08 de noviembre 2010 - 01:00

SABEMOS que lo que aquí "manda", es el viento de levante. Es, también, del Este, de donde nos llegan las luces primeras del alba. Como de Oriente vinieron los que a estas tierras llegaron y nos regalaron su cultura y su sabiduría, allá en los tiempos perdidos de Al Ándalus.

Ángel, sin embargo, gusta de la luz que, cansada tras el pasar de una jornada, tamiza, suave, la tarde cuando las postreras nubes del día pueden más que el que, momentos antes, fue su dueño y señor: el sol.

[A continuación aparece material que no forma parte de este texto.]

(* ===== verification/RelayServer.v ===== *)
(** * The relay server ([crates/syncthing-net/src/relay/server.rs])

    Registered clients and sessions waiting to be paired, the message loop of
    a protocol connection, and the tasks of all connections as a step relation
    whose steps are the stretches between two awaits or lock acquisitions.
    Sockets, TLS and the random keys are inputs of the steps. *)

From S2P Require Import Prelude Core DeviceIds Connection Bep Wire Net Relay.

Definition MAX_CLIENTS : nat := 1000.

(** Identities of protocol connections (their writers) and session streams. *)
Abbreviation ConnId := nat.
Abbreviation StreamId := nat.

Record RelayClient := mkRelayClient { rcl_device : DeviceId; rcl_writer : ConnId }.

(** The stream of the first arriver stands for itself and its oneshot sender. *)
Record PendingSession := mkPendingSession {
  ps_from : DeviceId;
  ps_to : DeviceId;
  ps_first : option StreamId;
}.

Record RelayServer := mkRelayServer {
  rs_clients : gmap DeviceId RelayClient;
  rs_pending : gmap (list Z) PendingSession;
}.

Definition relay_server_new : RelayServer := mkRelayServer ∅ ∅.

Definition remove_client (s : RelayServer) (d : DeviceId) : RelayServer :=
  mkRelayServer (delete d (rs_clients s)) (rs_pending s).

Definition insert_client (s : RelayServer) (c : ConnId) (d : DeviceId) : RelayServer :=
  mkRelayServer (<[d := mkRelayClient d c]> (rs_clients s)) (rs_pending s).

(** ** Protocol connections *)

(** What was written to which connection, oldest first. *)
Abbreviation Output := (list (ConnId * list Z)).

Definition invalid_id_response : RelayResponse :=
  mkRelayResponse 1 ($"invalid device ID: Device ID error: Invalid device ID length").

Definition inv_to_initiator (from : DeviceId) (key : list Z) : SessionInvitation :=
  mkSessionInvitation (device_id_bytes from) key [] 0 false.

Definition inv_to_target (from : DeviceId) (key : list Z) : SessionInvitation :=
  mkSessionInvitation (device_id_bytes from) key [] 0 true.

El arte se esconde en muchos rincones. Puede que, antes de brillar, palpite, entre tímido y asustado, aguardando la ocasión de hacerse disfrutar, de hacerse compartir con sus amantes todos. Su grandeza, la del artista, está, sin duda, en el sentimiento. Sin él, lo artístico, no puede ser.

He pasado varias veces por su casa. Me he sorprendido con sus creaciones, me he impresionado con su delicadeza, me he alegrado con sus sabores. Debe haber algo de magia, mucho de trabajo y no poco cariño, para ser capaz de hacer llegar -a través del sutil correo de un mantel, con el plato por montura y como jinete, la vianda- a los sentidos todos, el arco iris de sabores fundidos, pero no mezclados; de aromas "agitados, pero no revueltos"; de colores y texturas diferentes, pero no extravagantes.

No podría escoger, es difícil, pero la fusión de la mar con la tierra que Ángel consigue cristalizar cada día en sus fogones, creo que podría marcar su identidad. La cocina de Ángel, a poniente de la mar que le imprime carácter, bien merece la visita, si del buen yantar se es amigo y, también, esa estrella de prestigio, rojo francés, a la que aspira y que, sin duda, debiera adornar, por derecho propio y valía sobrada, su casa.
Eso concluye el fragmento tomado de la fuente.